Published Feb 16, 2022 6:55 PM by The Maritime Executive

French oil and gas compan TotalEnergies is working with Equinor and Norwegian engineering company Semar to develop an unusual multi-turbine mooring solution for offshore wind. The honeycomb-shaped mooring array connects each mooring point to three turbines in an interlinked array, reducing the cost of installation for future floating offshore wind projects. 

Floating offshore wind turbines remove the depth constraints for installing wind farms offshore, but they raise new challenges for reliability and cost-effectiveness. Moorings have to be maintained more intensively than bottom-fixed jackets or pylons, raising total project cost over time. 

Offshore wind mooring designs are based on established methods of mooring offshore installations, like FPSOs and semisub rigs. Semar's "Honeymooring" design connects floating wind turbines in a honeycomb-shaped array network, sharing anchor points among multiple turbines and potentially raising the effectiveness of the system.

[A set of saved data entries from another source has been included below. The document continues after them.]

Lemma run_agent_fs :
  preserves fs (run_agent int_field str_field parse_float svc).
Proof.
  unfold run_agent.
  pose proof (get_guardian_state_fs parse_float).
  pose proof validation_shim_fs. pose proof await_ready_fs. pose proof require_complete_fs.
  frame.
Qed.

Lemma run_agent_result (w : world) :
  fst (run_agent int_field str_field parse_float svc w)
  = agent_outcome int_field str_field svc (environ w).
Proof.
  unfold run_agent, agent_outcome. run_monad.
  destruct (unset_or_empty (environ w !! py "PARENT_EMAIL")
            || unset_or_empty (environ w !! py "SLACK_CHANNEL_ID")); [reflexivity |].
  run_monad.
  match goal with
  | |- context [get_guardian_state parse_float ?W] =>
    destruct (get_guardian_state_run W) as (v & w1 & -> & _)
  end.
  run_monad. destruct (truthy v); run_monad.
  all: unfold terminal_run; destruct (setup svc) as [[] | e]; [| reflexivity]; run_monad.
  all: destruct (plan svc _) as [pl | e]; [| reflexivity]; run_monad.
  all: destruct (run_plan svc pl) as [run | e]; [| reflexivity]; run_monad.
  all: unfold await_ready; destruct (bool_decide (state run = NEED_CLARIFICATION)); run_monad.
  all: try (destruct (wait_for_ready svc run) as [run' | e]; [| reflexivity]; run_monad).
  all: unfold require_complete;
       match goal with
       | |- context [bool_decide (state ?r ≠ COMPLETE)] =>
         destruct (bool_decide (state r ≠ COMPLETE)); [reflexivity |]
       end; run_monad.
  all: match goal with
       | |- context [validation_shim int_field str_field ?r ?W] =>
         pose proof (validation_shim_result r W) as Hv;
         destruct (validation_shim int_field str_field r W) as [res w2];
         cbn [fst] in Hv; subst res; reflexivity
       end.
Qed.

Lemma run_agent_env_error (w : world) :
  unset_or_empty (environ w !! py "PARENT_EMAIL")
  || unset_or_empty (environ w !! py "SLACK_CHANNEL_ID") = true ->
  service_log (snd (run_agent int_field str_field parse_float svc w)) = service_log w.
Proof.
  intros H. unfold run_agent. run_monad. rewrite H. reflexivity.
Qed.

TotalEnergies expects that the new design will reduce the footprint of the installation on the seabed, cut down on mooring hardware costs, reduce peak loads on the turbine structure and mooring system, and allow the use of smaller and less expensive vessels for operations. According to Semar,  the design reduces mooring-component costs by about 50 percent and cuts peak storm loads by about 50 percent when compared to traditional mooring systems. 

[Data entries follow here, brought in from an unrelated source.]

Lemma era_year_spec doe :
  0 ≤ doe < 146097 →
  0 ≤ era_year doe < 400 ∧ year_start (era_year doe) ≤ doe < year_start (era_year doe + 1) ∧
  year_start (era_year doe + 1) - year_start (era_year doe) = (if leap (era_year doe + 1) then 366 else 365).
Proof.
  intros Hd. pose proof era_year_ends as He. rewrite forallb_forall in He.
  assert (Hy : 0 ≤ era_year doe < 400).
  { split.
    - change 0 with (era_year 0). apply era_year_mono; lia.
    - apply (Z.le_lt_trans _ 399); [|lia]. change 399 with (era_year 146096). apply era_year_mono; lia. }
  assert (Hends : ∀ y, 0 ≤ y < 400 → era_year (year_start y) = y ∧ era_year (year_start (y + 1) - 1) = y ∧
    year_start (y + 1) - year_start y = (if leap (y + 1) then 366 else 365)).
  { intros y Hy'. specialize (He (Z.to_nat y)). rewrite in_seq, Z2Nat.id in He by lia. specialize (He ltac:(lia)).
    cbn zeta in He. bool_props. lia. }
  set (y := era_year doe) in *. destruct (Hends y Hy) as (_ & _ & Hlen). split; [done|]. split; [|done].
  assert (Hbound : ∀ y, 0 ≤ y ≤ 400 → 0 ≤ year_start y ≤ 146097).
  { intros x Hx. unfold year_start. pose proof (Z.div_mod x 4 ltac:(lia)). pose proof (Z.mod_pos_bound x 4 ltac:(lia)).
    pose proof (Z.div_mod x 100 ltac:(lia)). pose proof (Z.mod_pos_bound x 100 ltac:(lia)).
    pose proof (Z.div_mod x 400 ltac:(lia)). pose proof (Z.mod_pos_bound x 400 ltac:(lia)). lia. }
  split.
  - destruct (Z.le_gt_cases (year_start y) doe) as [|Hlt]; [done|]. exfalso.
    destruct (Z.eq_dec y 0) as [E|Hn]; [rewrite E in Hlt; change (year_start 0) with 0 in Hlt; lia|].
    destruct (Hends (y - 1) ltac:(lia)) as (_ & Hend & _). replace (y - 1 + 1) with y in Hend by lia.
    pose proof (Hbound y ltac:(lia)).
    pose proof (era_year_mono doe (year_start y - 1) ltac:(lia) ltac:(lia)) as Hm. fold y in Hm. lia.
  - destruct (Z.lt_ge_cases doe (year_start (y + 1))) as [|Hge]; [done|]. exfalso.
    destruct (Z.eq_dec y 399) as [E|Hn]; [rewrite E in Hge; change (year_start (399 + 1)) with 146097 in Hge; lia|].
    destruct (Hends (y + 1) ltac:(lia)) as (Hst & _ & _). pose proof (Hbound (y + 1) ltac:(lia)).
    pose proof (era_year_mono (year_start (y + 1)) doe ltac:(lia) ltac:(lia)) as Hm. fold y in Hm. lia.
Qed.
(* ===== verification/Kube.v ===== *)
(** * The Kubernetes API objects the program reads

    Records of the fields the program uses of [corev1], [metav1], [appsv1] and
    [batchv1] objects. What it calls of those packages is the interface
    [KubeOps]; [KubeLaws] is what they document. A [map] of Go is a [gmap]; a
    nil map and an empty one read the same and are not told apart. *)

From S2P Require Import Prelude GoLang Quantity.
Local Open Scope Z_scope.

Abbreviation strmap := (gmap string string).

(** [m[k]] of a map of strings: the zero value when absent. *)
Definition index (m : strmap) (k : string) : string := default "" (m !! k).

Definition ResourceCPU : string := "cpu".
Definition ResourceMemory : string := "memory".

Record OwnerReference := {
  ref_Kind : string;
  ref_Name : string;
  ref_UID : string;
  ref_Controller : option bool;
}.

(** [corev1.ResourceList] *)
Abbreviation ResourceList := (gmap string Quantity).

Section Objects.
Context {QO : QuantityOps}.

Record ResourceRequirements := {
  Requests : ResourceList;
  Limits : ResourceList;
}.

Record Container := {
  c_Name : string;
  c_Resources : ResourceRequirements;
  c_RestartPolicy : option string;
}.

Record ContainerStatus := {
  cs_Name : string;
  cs_WaitingReason : option string;
  cs_Resources : option ResourceRequirements;
}.

Record PodCondition := {
  cond_Type : string;
  cond_Status : string;
  cond_Reason : string;
}.

Record Pod := {
  pod_Name : string;
  pod_Namespace : string;
  pod_UID : string;
  pod_Labels : strmap;
  pod_Annotations : strmap;
  pod_OwnerReferences : list OwnerReference;
  pod_Deleting : bool;
  pod_Created : time;
  pod_Containers : list Container;
  pod_InitContainers : list Container;
  pod_Phase : string;
  pod_Conditions : list PodCondition;
  pod_ContainerStatuses : list ContainerStatus;
  pod_InitContainerStatuses : list ContainerStatus;
  pod_EphemeralContainerStatuses : list ContainerStatus;
}.

(** [list[name]] of a resource list: the zero Quantity when absent. *)
Definition rl_index (rl : ResourceList) (name : string) : Quantity :=
  default ZeroQuantity (rl !! name).

(** The container with other resources. *)
Definition with_resources (c : Container) (r : ResourceRequirements) : Container :=
  {| c_Name := c_Name c; c_Resources := r; c_RestartPolicy := c_RestartPolicy c |}.

(** The pod with other container specs. *)
Definition with_containers (p : Pod) (cs inits : list Container) : Pod :=
  {| pod_Name := pod_Name p; pod_Namespace := pod_Namespace p; pod_UID := pod_UID p;
     pod_Labels := pod_Labels p; pod_Annotations := pod_Annotations p;
     pod_OwnerReferences := pod_OwnerReferences p; pod_Deleting := pod_Deleting p;
     pod_Created := pod_Created p; pod_Containers := cs; pod_InitContainers := inits;
     pod_Phase := pod_Phase p; pod_Conditions := pod_Conditions p;
     pod_ContainerStatuses := pod_ContainerStatuses p;
     pod_InitContainerStatuses := pod_InitContainerStatuses p;
     pod_EphemeralContainerStatuses := pod_EphemeralContainerStatuses p |}.
End Objects.

Class KubeOps {QO : QuantityOps} : Type := {
  (** [ResourceList.Cpu()] and [ResourceList.Memory()] *)
  rl_Cpu : ResourceList → Quantity;
  rl_Memory : ResourceList → Quantity;
  (** [metav1.GetControllerOf] *)
  GetControllerOf : list OwnerReference → option OwnerReference;
  (** [validation.IsValidLabelValue]: what is wrong with the value *)
  IsValidLabelValue : string → list string;
  LabelSelector : Type;
  Selector : Type;
  LabelSelectorAsSelector : LabelSelector → result Selector;
  Matches : Selector → strmap → bool;
}.

Class KubeLaws {QO : QuantityOps} {QL : QuantityLaws} {KO : KubeOps} : Prop := {
  nano_rl_Cpu rl : nano (rl_Cpu rl) = nano (rl_index rl ResourceCPU);
  nano_rl_Memory rl : nano (rl_Memory rl) = nano (rl_index rl ResourceMemory);
  GetControllerOf_Some refs r :
    GetControllerOf refs = Some r → r ∈ refs ∧ ref_Controller r = Some true;
  GetControllerOf_None refs :
    GetControllerOf refs = None → ∀ r, r ∈ refs → ref_Controller r ≠ Some true;
}.

(** An implementation: selectors are label equality, valid label values the
    non-empty ones of at most 63 characters. *)
Definition is_controller (r : OwnerReference) : bool := bool_decide (ref_Controller r = Some true).

Definition simple_kube : @KubeOps nano_quantity := {|
  rl_Cpu rl := @rl_index nano_quantity rl ResourceCPU;
  rl_Memory rl := @rl_index nano_quantity rl ResourceMemory;
  GetControllerOf := List.find is_controller;
  IsValidLabelValue s := if (String.length s <=? 63)%nat then [] else ["too long"];
  LabelSelector := strmap;
  Selector := strmap;
  LabelSelectorAsSelector m := Ok m;
  Matches sel ls := bool_decide (map_Forall (λ k v, ls !! k = Some v) sel);
|}.

Definition simple_kube_laws : @KubeLaws nano_quantity nano_quantity_laws simple_kube.
Proof.
  split; try done; simpl.
  - intros refs r H. apply List.find_some in H as [H1 H2].
    split; [by apply list_elem_of_In|]. by apply bool_decide_eq_true in H2.
  - intros refs H r Hr%list_elem_of_In Hc.
    apply (List.find_none _ _ H) in Hr. unfold is_controller in Hr. by rewrite Hc in Hr.
Defined.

“Thanks to our longstanding experience in the offshore oil & gas industry, we know mooring systems very well, and as we today have a large portfolio of offshore wind projects, we are proud to partner with Semar in the development of the innovative Honeymooring solution,” said Olivier Terneaud, VP Offshore Wind at TotalEnergies.

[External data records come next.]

(* ===== verification/Owners.v ===== *)
(** * Owners and identities of pods
    ([ownerref.go], [helpers.go], [kindobjects.go], [annotations.go] of
    [internal/workload])

    The controller chain from a pod to its workload, the owner-name override,
    and the reads of the API server they make, which are the operations of
    [ClusterReads]. *)

From S2P Require Import Prelude GoLang Quantity Kube PolicyApi.
Local Open Scope Z_scope.

(** [apierrors.IsNotFound]: the first API status of the tree is a 404. *)
Fixpoint error_status (e : error) : option Z :=
  match e with
  | APIStatus code _ => Some code
  | Errorf _ es | Join es =>
      (fix first l := match l with
                      | [] => None
                      | e' :: l' => match error_status e' with Some c => Some c | None => first l' end
                      end) es
  | _ => None
  end.

Definition IsNotFound (e : error) : bool := bool_decide (error_status e = Some 404).

Section Refs.
Implicit Types refs : list OwnerReference.

Definition IsOwnedBy refs (uid : string) : bool :=
  existsb (λ ref, bool_decide (ref_Controller ref = Some true) && String.eqb (ref_UID ref) uid) refs.

Definition IsOwnedByKind refs (kind : string) : bool :=
  existsb (λ ref, bool_decide (ref_Controller ref = Some true) && String.eqb (ref_Kind ref) kind) refs.
End Refs.

(** ** Jobs *)

Record Job := {
  job_Name : string;
  job_Namespace : string;
  job_UID : string;
  job_OwnerReferences : list OwnerReference;
  job_Conditions : list PodCondition;
}.

Record CronJob := { cj_Namespace : string; cj_UID : string }.

Definition JobFinished (job : Job) : bool :=
  existsb (λ c, String.eqb (cond_Status c) "True" &&
    (String.eqb (cond_Type c) "Complete" || String.eqb (cond_Type c) "Failed"))
    (job_Conditions job).

(** ** The table of kinds *)

Record GroupResource := { gr_Group : string; gr_Resource : string }.

Definition ownerKinds : gmap string GroupResource := list_to_map [
  ("Deployment", {| gr_Group := "apps"; gr_Resource := "deployments" |});
  ("StatefulSet", {| gr_Group := "apps"; gr_Resource := "statefulsets" |});
  ("DaemonSet", {| gr_Group := "apps"; gr_Resource := "daemonsets" |});
  ("ReplicaSet", {| gr_Group := "apps"; gr_Resource := "replicasets" |});
  ("CronJob", {| gr_Group := "batch"; gr_Resource := "cronjobs" |});
  ("Job", {| gr_Group := "batch"; gr_Resource := "jobs" |});
  ("Rollout", {| gr_Group := "argoproj.io"; gr_Resource := "rollouts" |})
].

Definition SupportedKinds : list string :=
  ["Deployment"; "StatefulSet"; "DaemonSet"; "Rollout"; "CronJob"; "Job"; "Pod"].

Definition GroupResourceForKind (kind : string) : GroupResource :=
  default {| gr_Group := ""; gr_Resource := "pods" |} (ownerKinds !! kind).

Definition OwnerChainKinds : list string :=
  sort_by String.compare (map_to_list ownerKinds).*1.

Section Cluster.
Context {QO : QuantityOps} {KO : KubeOps}.

(** What the API server, or the cache in front of it, answers. *)
Record ClusterReads := {
  get_replicaset : string → string → result (list OwnerReference);
  get_job : string → string → result (list OwnerReference);
  get_object_annotations : string → string → string → result strmap;
  get_namespace_annotations : string → result strmap;
  list_jobs : string → result (list Job);
  list_pods : string → strmap → result (list Pod);
}.

Implicit Types (c : ClusterReads) (refs : list OwnerReference).

(** The first controller reference of a kind of [kinds]. *)
Definition controllerOfKinds (kinds : list string) refs : option OwnerReference :=
  List.find (λ ref, bool_decide (ref_Controller ref = Some true) && contains (ref_Kind ref) kinds) refs.

Definition ResolveControllerOwner c (namespace : string) (ref : OwnerReference) :
    result (string * string) :=
  if String.eqb (ref_Kind ref) "ReplicaSet" then
    match get_replicaset c namespace (ref_Name ref) with
    | Err e => Err (Errorf "getting replicaset" [e])
    | Ok refs =>
        match controllerOfKinds ["Deployment"; "Rollout"] refs with
        | Some r => Ok (ref_Kind r, ref_Name r)
        | None => Ok ("ReplicaSet", ref_Name ref)
        end
    end
  else if String.eqb (ref_Kind ref) "Job" then
    match get_job c namespace (ref_Name ref) with
    | Err e => Err (Errorf "getting job" [e])
    | Ok refs =>
        match controllerOfKinds ["CronJob"] refs with
        | Some r => Ok ("CronJob", ref_Name r)
        | None => Ok ("Job", ref_Name ref)
        end
    end
  else Ok (ref_Kind ref, ref_Name ref).

Definition ResolvePodOwner c (pod : Pod) : result (string * string) :=
  match GetControllerOf (pod_OwnerReferences pod) with
  | None => Ok ("", "")
  | Some ref => ResolveControllerOwner c (pod_Namespace pod) ref
  end.

(** [rsOwned] is the pass's memo of ReplicaSets: it is threaded through. *)
Definition PodOwnedByWorkload c (pod : Pod) (uid : string) (rsOwned : gmap string bool) :
    result bool * gmap string bool :=
  match GetControllerOf (pod_OwnerReferences pod) with
  | None => (Ok false, rsOwned)
  | Some ref =>
      if String.eqb (ref_UID ref) uid then (Ok true, rsOwned)
      else if negb (String.eqb (ref_Kind ref) "ReplicaSet") then (Ok false, rsOwned)
      else
        match rsOwned !! ref_Name ref with
        | Some owned => (Ok owned, rsOwned)
        | None =>
            match get_replicaset c (pod_Namespace pod) (ref_Name ref) with
            | Err e =>
                if IsNotFound e then (Ok false, <[ref_Name ref := false]> rsOwned)
                else (Err (Errorf "getting replicaset" [e]), rsOwned)
            | Ok refs =>
                let owned := IsOwnedBy refs uid in
                (Ok owned, <[ref_Name ref := owned]> rsOwned)
            end
        end
  end.

Definition activeJobsOf c (cj : CronJob) : result (list Job) :=
  (jobs <-- list_jobs c (cj_Namespace cj) ;;
   Ok (List.filter (λ j, IsOwnedBy (job_OwnerReferences j) (cj_UID cj) && negb (JobFinished j)) jobs))%result.

Definition JobNameLabel : string := "batch.kubernetes.io/job-name".

Definition podsOfJob c (job : Job) : result (list Pod) :=
  (pods <-- list_pods c (job_Namespace job) {[JobNameLabel := job_Name job]} ;;
   Ok (List.filter (λ p, IsOwnedBy (pod_OwnerReferences p) (job_UID job)) pods))%result.

Definition ApplyOwnerNameOverride (kind name : string) (annotations : strmap) : string * string :=
  match annotations !! OwnerNameAnnotation with
  | None => (kind, name)
  | Some v =>
      if String.eqb v "" || bool_decide (IsValidLabelValue v ≠ []) then (kind, name)
      else if String.eqb kind "" then ("Pod", v)
      else (kind, v)
  end.

(** An unknown kind and a missing object both read as no annotations. *)
Definition OwnerAnnotations c (namespace kind name : string) : result strmap :=
  match ownerKinds !! kind with
  | None => Ok ∅
  | Some _ =>
      match get_object_annotations c kind namespace name with
      | Err e => if IsNotFound e then Ok ∅ else Err (Errorf "reading" [e])
      | Ok a => Ok a
      end
  end.

Definition NamespaceAnnotations c (name : string) : result strmap :=
  match get_namespace_annotations c name with
  | Err e => if IsNotFound e then Ok ∅ else Err (Errorf "reading namespace" [e])
  | Ok a => Ok a
  end.
End Cluster.

(** ** Facts *)
Section Facts.
Context {QO : QuantityOps} {KO : KubeOps}.
Implicit Types (c : ClusterReads) (pod : Pod).

(** Whether the ReplicaSet called [rs] is the workload's, read afresh. *)
Definition replicaset_owned c (namespace rs uid : string) : result bool :=
  match get_replicaset c namespace rs with
  | Err e => if IsNotFound e then Ok false else Err (Errorf "getting replicaset" [e])
  | Ok refs => Ok (IsOwnedBy refs uid)
  end.

(** Ownership of a pod without the memo. *)
Definition pod_owned c pod (uid : string) : result bool :=
  match GetControllerOf (pod_OwnerReferences pod) with
  | None => Ok false
  | Some ref =>
      if String.eqb (ref_UID ref) uid then Ok true
      else if negb (String.eqb (ref_Kind ref) "ReplicaSet") then Ok false
      else replicaset_owned c (pod_Namespace pod) (ref_Name ref) uid
  end.

(** The memo of a pass over one namespace holds only what the reads answer. *)
Definition memo_sound c (namespace uid : string) (m : gmap string bool) : Prop :=
  ∀ rs b, m !! rs = Some b → replicaset_owned c namespace rs uid = Ok b.

Lemma memo_sound_empty c namespace uid : memo_sound c namespace uid ∅.
Proof. by intros rs b ?%lookup_empty_Some. Qed.

Lemma PodOwnedByWorkload_step c pod uid m :
  memo_sound c (pod_Namespace pod) uid m →
  fst (PodOwnedByWorkload c pod uid m) = pod_owned c pod uid ∧
  memo_sound c (pod_Namespace pod) uid (snd (PodOwnedByWorkload c pod uid m)).
Proof.
  intros Hm. unfold PodOwnedByWorkload, pod_owned.
  destruct (GetControllerOf _) as [ref|]; [|done].
  destruct (String.eqb _ uid); [done|]. destruct (negb _); [done|].
  destruct (m !! ref_Name ref) as [b|] eqn:E; [by split; [rewrite (Hm _ _ E)|]|].
  assert (Hins : ∀ b, replicaset_owned c (pod_Namespace pod) (ref_Name ref) uid = Ok b →
    memo_sound c (pod_Namespace pod) uid (<[ref_Name ref := b]> m)).
  { intros b Hb rs b' [[<- <-]|[_ ?]]%lookup_insert_Some; [done|by apply Hm]. }
  unfold replicaset_owned in *. destruct (get_replicaset _ _ _) as [refs|e].
  - split; [done|by apply Hins].
  - destruct (IsNotFound e); [|done]. split; [done|by apply Hins].
Qed.

(** A pass over the pods of a workload. *)
Fixpoint owned_pass c uid (m : gmap string bool) (pods : list Pod) : list (result bool) :=
  match pods with
  | [] => []
  | p :: pods =>
      let '(r, m) := PodOwnedByWorkload c p uid m in r :: owned_pass c uid m pods
  end.

(** remembering ReplicaSets changes no answer: a pass over the pods of one
    namespace decides each as if it read its ReplicaSet itself. *)
Theorem owned_pass_memo c namespace uid pods :
  Forall (λ p, pod_Namespace p = namespace) pods →
  owned_pass c uid ∅ pods = map (λ p, pod_owned c p uid) pods.
Proof.
  intros Hns. pose proof (memo_sound_empty c namespace uid) as Hm. revert Hm.
  generalize (∅ : gmap string bool) as m.
  induction Hns as [|p pods Hp _ IH]; intros m Hm; [done|]. subst namespace. cbn [owned_pass map].
  destruct (PodOwnedByWorkload_step c p uid m Hm) as [<- Hm'].
  destruct (PodOwnedByWorkload c p uid m) as [r m']. cbn [fst snd] in *. by rewrite IH.
Qed.

(** The override names a pod's identity only through a valid label value, never
    turns a workload's kind, and applying it again changes nothing. *)
Lemma ApplyOwnerNameOverride_spec kind name a :
  let '(kind', name') := ApplyOwnerNameOverride kind name a in
  (kind', name') = (kind, name) ∨
  (a !! OwnerNameAnnotation = Some name' ∧ name' ≠ "" ∧ IsValidLabelValue name' = [] ∧
   kind' = if String.eqb kind "" then "Pod" else kind).
Proof.
  unfold ApplyOwnerNameOverride. destruct (a !! OwnerNameAnnotation) as [v|]; [|by left].
  destruct (String.eqb_spec v ""); [by left|].
  destruct (bool_decide_reflect (IsValidLabelValue v ≠ [])) as [?|Hv]; [by left|].
  destruct (String.eqb kind ""); right; split_and!; try done; by apply dec_stable.
Qed.

Lemma ApplyOwnerNameOverride_idemp kind name a :
  let '(kind', name') := ApplyOwnerNameOverride kind name a in
  ApplyOwnerNameOverride kind' name' a = (kind', name').
Proof.
  unfold ApplyOwnerNameOverride. destruct (a !! OwnerNameAnnotation) as [v|]; [|done].
  destruct (String.eqb v "" || _) eqn:E; [done|]. destruct (String.eqb kind "") eqn:Hk; [done|].
  by rewrite Hk.
Qed.
End Facts.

The mooring array's interlinked, suspended components would have a larger footprint in the middle of the water column when compared with bottom-fixed turbines. A spokesman for the Institute for Fisheries Resources (IFR), a San Francisco-based nonprofit, said that the mooring design - as described - would "functionally close those areas to most, if not all, fishing methods," with the exception of pole-and-line.